Na Cisjordânia, a situação é igualmente grave. Dados de 2007 indicam que cerca de 70 mulheres deram à luz em checkpoints, impedidas de passar para ter seus filhos com dignidade nas maternidades, sendo que seis delas sofreram violência, apesar de em trabalho de parto. Trinta e cinco bebês morreram e cinco mães.
Mas não se intimidam. Representando quase metade da população total de 3,9 milhões nos territórios palestinos ocupados em 1967 (1,8 milhão), estão reunidas em diversas organizações, por educação, saúde, trabalho, contra a ocupação e o sexismo. Ali, assim como nos campos de refugiados, em que são milhares, na diáspora ou onde hoje é Israel, sempre se fizeram e fazem ouvir e notar, desafiando o projeto sionista.
Em recente visita à Palestina, a constatação de que a voz feminina é decisiva: “Antes saíamos de nossa terra, porque achávamos que voltaríamos em breve. Hoje podem destruir nossas casas, roubar nossas oliveiras, nos agredir, não vamos embora.
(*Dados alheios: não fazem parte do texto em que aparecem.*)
Lemma get_prompt_owner_only_witness :
  (exists data, get_prompt stocked no_faults "u1" "p1" = Found "p1" data
                /\ p_user_id data = "u1")
  /\ get_prompt stocked no_faults "u2" "p1"
     = Failed 403 "Unauthorized access" None.
Proof.
  destruct (get_prompt_owner_only stocked no_faults "u1" "p1") as [Hown _].
  destruct (get_prompt_owner_only stocked no_faults "u2" "p1") as [_ Hother].
  split.
  - destruct Hown as (data & Hg & _ & Hu); [reflexivity|]. eauto.
  - eapply Hother; [reflexivity | reflexivity | reflexivity |].
    vm_compute. discriminate.
Defined.

(** ** From a generation to the saved prompt *)

(** X19.  A prompt saved by [generate] is read back by [get_prompt]
    under the id the response carries: its owner gets the input and the
    enhanced text that were saved, any other user gets 403. *)
Theorem saved_prompt_round_trip (w : world) (e : env) (r : request)
    (g : prompt_faults) (user_id text : string) :
  let user_input := strip (default EmptyString (req_prompt r)) in
  let prompt_type := lower (default "text" (req_type r)) in
  let complexity := default "detailed" (req_complexity r) in
  asks user_id r ->
  firebase_ready w = true ->
  check_rate_limit w e (Some user_id) = Ok None ->
  model_text e (full_input user_input prompt_type complexity) = Ok text ->
  prompt_set_raises e = None ->
  prompt_get_raises g = None ->
  exists resp w' data,
    generate w e r = (Ok resp, w')
    /\ (exists qm n m, payload resp
                       = SuccessBody (strip text) prompt_type complexity qm n m
                           (Some (new_id e)) true)
    /\ get_prompt w' g user_id (new_id e) = Found (new_id e) data
    /\ p_original_prompt data = user_input
    /\ p_enhanced_prompt data = strip text
    /\ forall other, other <> user_id ->
         get_prompt w' g other (new_id e)
         = Failed 403 "Unauthorized access" None.
Proof.
  intros user_input prompt_type complexity [Hu Hin] Hr Hc Hm Hset Hget.
  subst user_input prompt_type complexity.
  unfold generate. rewrite Hin, Hu, Hc. unfold try_enhance.
  destruct (enhance_ok w e (Some user_id) _ _ _ _ Hm) as (qm & _ & ->).
  cbv zeta. unfold stored_after. cbn [fst snd].
  match goal with
  | |- context [save_prompt_to_firestore ?a ?b ?c ?d ?f ?h ?i] =>
      pose proof (save_prompt_effect a b c d f h i) as Hsave;
      set (saved := save_prompt_to_firestore a b c d f h i) in *
  end.
  cbv zeta in Hsave. destruct Hsave as (Hr1 & _ & Hp1).
  destruct (update_stats_effect (snd saved) e user_id) as (Hr2 & Hp2 & _).
  destruct Hp1 as [[Hnone _] | (_ & _ & Hid & data & Hd & Ho & He & Hp)].
  { exfalso. subst saved. unfold save_prompt_to_firestore in Hnone.
    rewrite Hr, Hset in Hnone. discriminate. }
  eexists. eexists. exists data. split; [reflexivity|].
  cbn [payload]. rewrite Hid. split; [eauto|].
  assert (Hfound : forall reader,
             get_prompt (update_prompt_usage_stats (snd saved) e user_id) g
               reader (new_id e)
             = if negb (str_eqb (p_user_id data) reader)
               then Failed 403 "Unauthorized access" None
               else Found (new_id e) data).
  { intros reader. unfold get_prompt.
    rewrite Hr2, Hr1, Hr, Hget, Hp2, Hp, find_app_last. reflexivity. }
  split; [|split; [exact Ho|split; [exact He|]]].
  - rewrite Hfound, Hd. unfold str_eqb. rewrite String.eqb_refl. reflexivity.
  - intros other Hne. rewrite Hfound, Hd. unfold str_eqb.
    destruct (String.eqb_spec user_id other); [congruence|reflexivity].
Qed.

Lemma saved_prompt_round_trip_witness :
  exists data,
    get_prompt stocked no_faults "u1" "p1" = Found "p1" data
    /\ p_original_prompt data = "a report"
    /\ p_enhanced_prompt data = "Write a formal report.".
Proof.
  destruct (saved_prompt_round_trip (world_of true fresh_doc) calm signed_in
              no_faults "u1" "Write a formal report.")
    as (resp & w' & data & Hg & _ & Hf & Ho & He & _);
    [split; reflexivity | reflexivity | reflexivity | reflexivity
    | reflexivity | reflexivity |].
  exists data. unfold stocked. rewrite Hg. cbn [snd]. auto.
Defined.

(** ** The routes behind the decorators *)

Lemma delete_prompt_changes w f uid prompt_id :
  snd (delete_prompt w f uid prompt_id) <> w ->
  fst (delete_prompt w f uid prompt_id) = Deleted
  /\ exists data,
       find_prompt prompt_id (prompts w) = Some data /\ p_user_id data = uid.
Proof.
  unfold delete_prompt.
  destruct (negb (firebase_ready w)); [cbn; congruence|].
  destruct (prompt_get_raises f); [cbn; congruence|].
  destruct (find_prompt prompt_id (prompts w)) as [data|]; [|cbn; congruence].
  destruct (str_eqb (p_user_id data) uid) eqn:Howner; cbn [negb];
    [|cbn; congruence].
  destruct (prompt_delete_raises f); [cbn; congruence|].
  intros _. apply str_eqb_true in Howner. cbn [fst]. eauto.
Qed.

(** X20.  The delete route changes the store only for a header whose
    token verifies, for a prompt that exists and belongs to the verified
    user; the answer is then the success of the deletion. *)
Theorem delete_route_needs_owner_token (verify : string -> result string)
    (w : world) (f : prompt_faults) (auth_header : option string)
    (prompt_id : string) :
  snd (delete_prompt_route verify w f auth_header prompt_id) <> w ->
  exists token uid data,
    header_token auth_header = Some (Ok token)
    /\ verify token = Ok uid
    /\ find_prompt prompt_id (prompts w) = Some data
    /\ p_user_id data = uid
    /\ delete_prompt_route verify w f auth_header prompt_id
       = (Ok (Handled Deleted), snd (delete_prompt w f uid prompt_id)).
Proof.
  unfold delete_prompt_route.
  destruct (login_required_cases verify
              (fun uid => Ok (delete_prompt w f uid prompt_id)) auth_header)
    as [[_ ->] | [(token & x & _ & _ & ->)
       | (token & uid & a & Ht & Hv & Hf & ->)]];
    [cbn; congruence | cbn; congruence |].
  injection Hf as <-.
  destruct (delete_prompt w f uid prompt_id) as [a w'] eqn:Hd.
  cbn [snd]. intros Hw.
  destruct (delete_prompt_changes w f uid prompt_id) as (Ha & data & Hfind & Ho).
  { rewrite Hd. exact Hw. }
  rewrite Hd in Ha. cbn [fst] in Ha. subst a.
  exists token, uid, data. repeat split; try assumption.
  rewrite Hd. reflexivity.
Qed.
Nem que tivermos que morar numa tenda, aqui é nossa terra.” Sentimento que expressou tão bem Fadwa Tuqan, no poema cujo título em português seria “Basta-me permanecer em seu seio”*:
Basta-me morrer em meu país
aí ser enterrada
dissolver-me e aí reduzir-me a nada
ressuscitar erva em sua terra
ressuscitar flor
que uma criança crescida em meu país arrancará
basta-me estar no seio de minha pátria.
terra
........erva
.....................flor
* Em http://www.guata.com.br/poesiasempre/081126PS_poesia_palestina_de_combate.html, cujos poemas foram extraídos do livro "Poesia Palestina de Combate", publicado em 1981, pela Editora Achiamé, no Rio de Janeiro. Tradução de Jaime Cardoso e José Carlos Gondim.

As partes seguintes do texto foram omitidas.